Woman must not be defined in relation to man. This awareness is the foundation of both our struggle and our liberation.

Man is not the model to hold up for the process of woman’s self-discovery.

Woman is the other in relation to man. Man is the other in relation to woman. Equality is an ideological attempt to subject woman even further.

The identification of woman with man means annulling the ultimate means of liberation.

Liberation for woman does not mean accepting the life man leads, because it is unliveable; on the contrary, it means expressing her own sense of existence.

Woman as subject does not reject man as subject but she rejects him as an absolute role, In society she rejects him as an authoritarian role.

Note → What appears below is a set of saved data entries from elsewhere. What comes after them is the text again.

(* ===== verification/Menu.v ===== *)
(** * The menu registry of [Runtime.start]

    runtime.ts, lines 157-235.  [scriptMenu] maps an owner (the tab of the
    page that registered, or the tag of the sending context when the
    sender has no tab) to a [tabMap] from script id to the list of
    [{ request, channel }] entries of the menu commands it registered.
    Both levels are JS [Map]s ([JsMap]); the code mutates the inner map and
    array in place, which the model writes as a [JsMap.set] of the owner's
    entry (a [set] of a present key keeps its position, so the two agree).

    [registerMenu] is the ["registerMenu"] listener of [GMApi.hook],
    [unregisterMenu] the ["unregisterMenu"] listener, [tabActivated] the
    [chrome.tabs.onActivated] listener.  [genScriptMenu] (in ./utils, not
    among the sources) rebuilds the context menu of an owner; it is recorded
    as the effect [E_genScriptMenu]. *)

From S2P Require Import Prelude JsMap Script.

Module Menu.

Abbreviation menu_entry := (Request * Channel)%type.
Abbreviation tab_map := (list (nat * list menu_entry)).
Abbreviation script_menu := (list (owner * tab_map)).

(** Lines 171-177 and 202-208: [if (!request.sender.tabId)]; the tab id
    [0] is falsy like [undefined]. *)
Definition senderId (req : Request) : owner :=
  match req.(sender).(tabId) with
  | Some t => if decide (t = 0) then Tag req.(sender).(targetTag) else Tab t
  | None => Tag req.(sender).(targetTag)
  end.

(** [request.params[0]]: the menu id. *)
Definition menu_id (e : menu_entry) : jsval := js_index e.1.(params) 0.

(** The loop of lines 189-195, [for (let i = 0; menuArr.length; i += 1)],
    entered only when [menuArr] is non-empty.  Its condition is the
    length, so it leaves through the [return] of a duplicate or by
    reading [menuArr[menuArr.length].request], a [TypeError]. *)
Fixpoint dup_scan (p0 : jsval) (arr : list menu_entry) : outcome unit :=
  match arr with
  | [] => Rejected (Err_type "Cannot read properties of undefined (reading 'request')")
  | e :: arr' => if strict_eq (menu_id e) p0 then Resolved tt else dup_scan p0 arr'
  end.

(** Lines 170-199.  The result is the new registry, the effects, and the
    outcome of the listener (a [Rejected] outcome is the exception it
    throws). *)
Definition registerMenu (req : Request) (ch : Channel) (sm : script_menu)
    : script_menu * list effect * outcome unit :=
  let sid := senderId req in
  let tabMap := default [] (JsMap.get sid sm) in
  let menuArr := default [] (JsMap.get req.(scriptId) tabMap) in
  let tabMap1 := JsMap.set req.(scriptId) menuArr tabMap in
  let sm1 := JsMap.set sid tabMap1 sm in
  match menuArr with
  | [] =>
      let tabMap2 := JsMap.set req.(scriptId) (menuArr ++ [(req, ch)]) tabMap1 in
      (JsMap.set sid tabMap2 sm1, [E_genScriptMenu sid], Resolved tt)
  | _ :: _ =>
      match dup_scan (js_index req.(params) 0) menuArr with
      | Resolved _ => (sm1, [E_disChannel ch.(channel_flag)], Resolved tt)
      | Rejected e => (sm1, [], Rejected e)
      | Pending => (sm1, [], Pending)
      end
  end.
Lemma startRequest_error_paths_witness :
  startRequest env0 7 w0 =
    (Rejected (Err_message "script not found"), set_trace (w0.(trace) ++ [E_log "run error"]) w0) /\
  startRequest env_sandbox_fail 2 w0 =
    (Resolved true, set_trace (w0.(trace) ++ [E_syncSend "start" (P_res resB)]) (set_rng (S w0.(rng)) w0)).
Proof.
  split.
  - apply (proj1 (startRequest_error_paths env0 7 w0)). vm_compute. reflexivity.
  - apply (proj2 (startRequest_error_paths env_sandbox_fail 2 w0) scriptB resB (Err_message "sandbox error"));
      vm_compute; reflexivity.
Defined.

(** C27. A ["stop"] request whose message the sandbox rejects is rejected
    with the sandbox's error, after the message and two log lines. *)
Theorem stopRequest_rejection_propagates env sid w s e :
  JsMap.get sid w.(dao) = Some s ->
  env.(sandboxReply) "stop" (P_id sid) = Rejected e ->
  stopRequest env sid w =
    (Rejected e, set_trace (w.(trace) ++ [E_syncSend "stop" (P_id sid);
                                          E_log "backscript stop error"; E_log "stop error"]) w).
Proof.
  intros Hs Hr. unfold stopRequest, findById, catch. js_simpl. rewrite Hs.
  unfold stopBackgroundScript, syncSend. js_simpl. rewrite Hr. simpl.
  by rewrite <- !app_assoc.
Qed.

Lemma stopRequest_rejection_propagates_witness :
  stopRequest env_sandbox_fail 2 w0 =
    (Rejected (Err_message "sandbox error"),
     set_trace (w0.(trace) ++ [E_syncSend "stop" (P_id 2); E_log "backscript stop error"; E_log "stop error"]) w0).
Proof. apply (stopRequest_rejection_propagates env_sandbox_fail 2 w0 scriptB); vm_compute; reflexivity. Defined.

(** *** Run status *)

Definition watcher_sends (sid : nat) (rs : run_status) (ls : list rs_listener) : list effect :=
  omap (fun l => match l with RS_watch f => Some (E_channelSend f sid rs) | RS_backScript => None end) ls.

Lemma trace_set_runBackScript x w : (set_runBackScript x w).(trace) = w.(trace).
Proof. by destruct w. Qed.

Lemma runStatusUpdate_trace sid w : (outcome_state (runStatusUpdate sid) w).(trace) = w.(trace).
Proof.
  unfold outcome_state, runStatusUpdate, findById. js_simpl.
  destruct (JsMap.get sid (dao w)); simpl; [|done]. by case_match.
Qed.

Manfesto di Rivolta Femminile, 1970

In 1970 Carla Lonzi, Carla Accardi and Elvira Banotti founded Rivolta Femminile, an Italian feminist collective. Their first action, in July 1970, consisted of plastering the walls of Rome with copies of the “Manifesto di Rivolta Femminile“. The politics of Rivolta Femminile were largely grounded in “autocoscienza” theory and practices. “Autocoscienza“, meaning a heightened sense of self-consciousness or self-awareness, was a collective exercise of feminist “consciousness-raising.” (Wikipedia)

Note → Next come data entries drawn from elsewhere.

(* ===== verification/Listener.v ===== *)
(** * The event registry of [ScriptEventListener] and its manager

    src/app/service/script/event.ts, lines 13-47: the handlers of the
    class are registered by a decorator.  [ListenEventDecorator(event)]
    (lines 23-27) writes the decorated method into the module's [events]
    object (line 21) under the event's name when the class is defined;
    the constructor (lines 39-47) then hands every entry of [events],
    bound to the new instance, to [ScriptManager.listenEvent].

    The manager is a collaborator outside the sources: what the listener
    relies on is the [EventManager] interface, a class of two operations
    ([listenEvent] and the [handlers] a request for an event reaches, in
    order) with one law, [EventManagerLaws].  The spec (section 9) asks for
    an explicit mapping from event name to a list of handler functions;
    the [Hook] lists are such a mapping and the instance [hook_manager]
    discharges the law.

    The handlers of lines 50-167 are the ones of [Events]; [fetchInfoHandler]
    (lines 77-82) reads the global cache and [checkUpdateHandler]
    (lines 164-167) delegates to [ScriptManager.checkUpdate]: both answers
    come from a [ListenerEnv]. *)

From S2P Require Import Prelude JsMap Hook Script Runtime Events.

Module Listener.
Import Runtime Events.

(** Lines 13-19: [type ScriptEvent]. *)
Inductive ScriptEvent := ev_upsert | ev_fetch | ev_enable | ev_disable | ev_delete | ev_checkUpdate.

#[export] Instance ScriptEvent_eq_dec : EqDecision ScriptEvent.
Proof. solve_decision. Defined.

Definition event_name (e : ScriptEvent) : string :=
  match e with
  | ev_upsert => "upsert" | ev_fetch => "fetch" | ev_enable => "enable"
  | ev_disable => "disable" | ev_delete => "delete" | ev_checkUpdate => "checkUpdate"
  end.

(** The decorated methods of the class, by property name. *)
Inductive method :=
  | upsertHandler_m | fetchInfoHandler_m | enableHandler_m
  | disableHandler_m | deleteHandler_m | checkUpdateHandler_m.

#[export] Instance method_eq_dec : EqDecision method.
Proof. solve_decision. Defined.

(** Lines 23-27: [events[event] = target[propertyName]], a property
    write on a plain object with string keys (insertion order, a second
    write in place). *)
Definition ListenEventDecorator (ev : ScriptEvent) (propertyName : method)
    (events : list (string * method)) : list (string * method) :=
  JsMap.set (event_name ev) propertyName events.

(** The decorators in the order the class body declares them (lines 50,
    77, 84, 110, 136, 164); they run once, when the class is defined. *)
Definition class_decorators : list (ScriptEvent * method) :=
  [(ev_upsert, upsertHandler_m); (ev_fetch, fetchInfoHandler_m);
   (ev_enable, enableHandler_m); (ev_disable, disableHandler_m);
   (ev_delete, deleteHandler_m); (ev_checkUpdate, checkUpdateHandler_m)].

(** Line 21 and the decorators: the module's [events] object. *)
Definition events : list (string * method) :=
  foldl (fun evs d => ListenEventDecorator d.1 d.2 evs) [] class_decorators.

(** ** The manager's interface *)

(** [listenEvent(action, handler)] and the handlers a request for
    [action] reaches, in the order they are called. *)
Class EventManager (Mgr H : Type) := {
  listenEvent : string -> H -> Mgr -> Mgr;
  handlers : string -> Mgr -> list H;
}.

Class EventManagerLaws (Mgr H : Type) `{!EventManager Mgr H} : Prop := {
  handlers_listenEvent ev ev' h m :
    handlers ev' (listenEvent ev h m) = handlers ev' m ++ (if decide (ev = ev') then [h] else []);
}.

(** The mapping of the spec: event name to the list of its handlers. *)
#[export] Instance hook_manager (H : Type) : EventManager (list (string * H)) H := {
  listenEvent ev h m := Hook.addListener ev h m;
  handlers ev m := Hook.listeners ev m;
}.

#[export] Instance hook_manager_laws (H : Type) : EventManagerLaws (list (string * H)) H.
Proof. constructor. intros ev ev' h m. apply Hook.listeners_add. Qed.

(** A handler as [events[event].bind(this)]: the instance and the method. *)
Abbreviation bound := (nat * method)%type.

(** Lines 39-47: the constructor, on a manager [m], for the instance
    [this]; [events[event]] is read for each key of [Object.keys(events)]. *)
Definition new_ScriptEventListener {Mgr} `{!EventManager Mgr bound} (this : nat) (m : Mgr) : Mgr :=
  foldl (fun m ev => match JsMap.get ev events with
                     | Some p => listenEvent ev (this, p) m
                     | None => m
                     end) m (JsMap.keys events).

(** ** The handlers *)

(** The collaborators of the two handlers that are not store writes. *)
Record ListenerEnv (Info : Type) := mkListenerEnv {
  scriptInfo_key : string -> string;   (** [CacheKey.scriptInfo] *)
  cache_get : string -> option Info;   (** [Cache.getInstance().get] *)
  check_update : nat -> outcome bool;  (** [ScriptManager.checkUpdate(id, "user")] *)
}.
Arguments scriptInfo_key {Info}. Arguments cache_get {Info}. Arguments check_update {Info}.

(** The data a request carries ([data: any] in the code). *)
Inductive data (Info : Type) := D_script (s : Script) | D_id (n : nat) | D_uuid (u : string).
Arguments D_script {Info}. Arguments D_id {Info}. Arguments D_uuid {Info}.

(** The values the handlers resolve with. *)
Inductive reply (Info : Type) :=
  | R_id (id : nat)                  (** [{ id: script.id }] *)
  | R_num (n : nat)                  (** [1] *)
  | R_info (i : option Info)         (** the cached script info, [undefined] when absent *)
  | R_bool (b : bool).               (** the answer of [checkUpdate] *)
Arguments R_id {Info}. Arguments R_num {Info}. Arguments R_info {Info}. Arguments R_bool {Info}.

Section Handlers.
Context {Info : Type} (lenv : ListenerEnv Info) (dv : DaoEnv) (env : Env).

(** Lines 77-82. *)
Definition fetchInfoHandler (uuid : string) : M World (reply Info) :=
  ret (R_info (lenv.(cache_get) (lenv.(scriptInfo_key) uuid))).

(** Lines 164-167. *)
Definition checkUpdateHandler (sid : nat) : M World (reply Info) :=
  await b <- lift (lenv.(check_update) sid) ;; ret (R_bool b).

(** Calling a bound method on a request's data at time [now]; [None] when
    the data is not of the method's parameter type, a call the model does
    not cover. *)
Definition invoke (h : bound) (d : data Info) (now : nat) : option (M World (reply Info)) :=
  match h.2, d with
  | upsertHandler_m, D_script s => Some (await i <- upsertHandler dv env s ;; ret (R_id i))
  | fetchInfoHandler_m, D_uuid u => Some (fetchInfoHandler u)
  | enableHandler_m, D_id sid => Some (await n <- enableHandler dv env sid now ;; ret (R_num n))
  | disableHandler_m, D_id sid => Some (await n <- disableHandler dv env sid now ;; ret (R_num n))
  | deleteHandler_m, D_id sid => Some (await n <- deleteHandler dv env sid ;; ret (R_num n))
  | checkUpdateHandler_m, D_id sid => Some (checkUpdateHandler sid)
  | _, _ => None
  end.
End Handlers.

(** The data each event's request carries. *)
Definition event_fits {Info} (e : ScriptEvent) (d : data Info) : bool :=
  match e, d with
  | ev_upsert, D_script _ | ev_fetch, D_uuid _ => true
  | (ev_enable | ev_disable | ev_delete | ev_checkUpdate), D_id _ => true
  | _, _ => false
  end.

(** A cache that holds nothing and a [checkUpdate] that finds no update. *)
Definition lenv0 : ListenerEnv nat := mkListenerEnv nat (fun u => u) (fun _ => None) (fun _ => Resolved false).

(** ** Properties *)

(** *** Registration *)

Lemma events_eq :
  events = [("upsert", upsertHandler_m); ("fetch", fetchInfoHandler_m);
            ("enable", enableHandler_m); ("disable", disableHandler_m);
            ("delete", deleteHandler_m); ("checkUpdate", checkUpdateHandler_m)].
Proof. reflexivity. Qed.

Lemma events_wf : JsMap.wf events.
Proof. rewrite events_eq. unfold JsMap.wf, JsMap.keys. simpl. repeat constructor; set_solver. Qed.

Section Registration.
Context {Mgr : Type} `{!EventManager Mgr bound, !EventManagerLaws Mgr bound}.

(** The [forEach] of lines 44-46 over a list of distinct keys of a map
    [evs]: the name [ev] gains the handler [evs] holds for it when [ev] is
    among the keys visited. *)
Lemma handlers_forEach this evs ev l m :
  NoDup l ->
  handlers ev (foldl (fun m k => match JsMap.get k evs with
                                 | Some p => listenEvent k (this, p) m
                                 | None => m
                                 end) m l) =
  handlers ev m ++ (if decide (ev ∈ l) then from_option (fun p => [(this, p)]) [] (JsMap.get ev evs) else []).
Proof.
  revert m. induction l as [|k l IH]; intros m Hnd; cbn [foldl].
  { rewrite decide_False by set_solver. by rewrite app_nil_r. }
  apply NoDup_cons in Hnd as [Hk Hnd]. rewrite IH by done.
  assert (Hm : handlers ev (match JsMap.get k evs with Some p => listenEvent k (this, p) m | None => m end) =
               handlers ev m ++ (if decide (k = ev) then from_option (fun p => [(this, p)]) [] (JsMap.get k evs) else [])).
  { destruct (JsMap.get k evs); rewrite ?handlers_listenEvent; destruct (decide (k = ev)); simpl; by rewrite ?app_nil_r. }
  rewrite Hm, <- app_assoc. f_equal. destruct (decide (k = ev)) as [->|Hne].
  - rewrite decide_False, decide_True by set_solver. by rewrite app_nil_r.
  - simpl.
    destruct (decide (ev ∈ l)); [rewrite decide_True by set_solver|rewrite decide_False by set_solver]; done.
Qed.

Lemma new_ScriptEventListener_handlers this m ev :
  handlers ev (new_ScriptEventListener this m) =
  handlers ev m ++ from_option (fun p => [(this, p)]) [] (JsMap.get ev events).
Proof.
  unfold new_ScriptEventListener. rewrite handlers_forEach by apply events_wf.
  case_decide; [done|]. by rewrite (proj2 (JsMap.get_None_not_in ev events)).
Qed.
End Registration.

(** *** Requests *)

(** A registered handler called with data of its event's type is a step
    of the system, or leaves the state as it is. *)
Lemma invoke_event_step {Info} (lenv : ListenerEnv Info) dv env this e (d : data Info) p now w :
  JsMap.get (event_name e) events = Some p -> event_fits e d = true -> reachable dv env w ->
  exists c, invoke lenv dv env (this, p) d now = Some c /\ reachable dv env (outcome_state c w).
Proof.
  intros Hp Hd Hw. rewrite events_eq in Hp.
  destruct e; vm_compute in Hp; injection Hp as <-; destruct d; try discriminate Hd;
    eexists; (split; [reflexivity|]); cbn [invoke snd]; unfold checkUpdateHandler, fetchInfoHandler;
    rewrite ?outcome_state_bind_ret; try done; (eapply reachable_step; [exact Hw|]);
    first [apply st_upsert|apply st_enable|apply st_disable|apply st_delete].
Qed.

(** ** The listener's registrations *)

(** C29. Constructing a [ScriptEventListener] on any manager that obeys
    the [EventManager] law adds, for every name, exactly the method the
    class's decorators stored under it in [events], bound to the new
    instance, after the handlers already there; a name no decorator used
    gains nothing. *)
Theorem listener_registers_events `{!EventManager Mgr bound, !EventManagerLaws Mgr bound} this m ev :
  handlers ev (new_ScriptEventListener this m) =
  handlers ev m ++ from_option (fun p => [(this, p)]) [] (JsMap.get ev events).
Proof. apply new_ScriptEventListener_handlers. Qed.

Lemma listener_registers_events_witness :
  handlers (Mgr := list (string * bound)) "enable" (new_ScriptEventListener 7 []) =
  handlers (Mgr := list (string * bound)) "enable" [] ++
  from_option (fun p => [(7, p)]) [] (JsMap.get "enable" events).
Proof. apply (listener_registers_events (Mgr := list (string * bound))). Defined.

(** The listener composes with the system: on a manager with no
    handler yet for an event, every handler the constructor registers for
    it, called with data of the event's type on a reachable state, runs a
    handler of event.ts and leaves a reachable state (an [upsert],
    [enable], [disable] or [delete] step of [Events.step]; [fetch] and
    [checkUpdate] change nothing). *)
Lemma listener_requests_are_steps `{!EventManager Mgr bound, !EventManagerLaws Mgr bound}
    {Info} (lenv : ListenerEnv Info) dv env this m e (d : data Info) h now w :
  handlers (event_name e) m = [] ->
  h ∈ handlers (event_name e) (new_ScriptEventListener this m) ->
  event_fits e d = true -> reachable dv env w ->
  exists c, invoke lenv dv env h d now = Some c /\ reachable dv env (outcome_state c w).
Proof.
  intros Hm Hh Hd Hw. rewrite new_ScriptEventListener_handlers, Hm in Hh.
  destruct (JsMap.get (event_name e) events) as [p|] eqn:Hp; cbn [from_option app] in Hh;
    [|by apply elem_of_nil in Hh].
  apply list_elem_of_singleton in Hh as ->. by eapply invoke_event_step.
Qed.

End Listener.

Carla Lonzi’s writings would have an enormous impact on feminism, both in and beyond Italy. Below, we share here brilliant text, Let’s Spit on Hegel (1970). And by way of an introduction, for those not familiar with the essay, we share a part of a larger reflection by Alexander R. Galloway on the same.

If we were to summarise the essay’s central thesis, it would be that liberation from oppression cannot be measured, thought or decided in relation to the perspective and world of the “master” – of a grounding master-slave dialectic. To do otherwise is both to reproduce the master’s world and to ignore that there are many slaves who may not fall under or who may be ignored, marginalised, by any singular master-slave dialectic. For Lonzi, the Hegelian-Marxist dialectic is just one such matrix of exclusion, for it is itself conceived of in masculine terms. And thus any emancipatory politics based upon it is illusory. Freedom lies elsewhere, in the potentiality that erupts at the margins/outside the frame of the dialectic.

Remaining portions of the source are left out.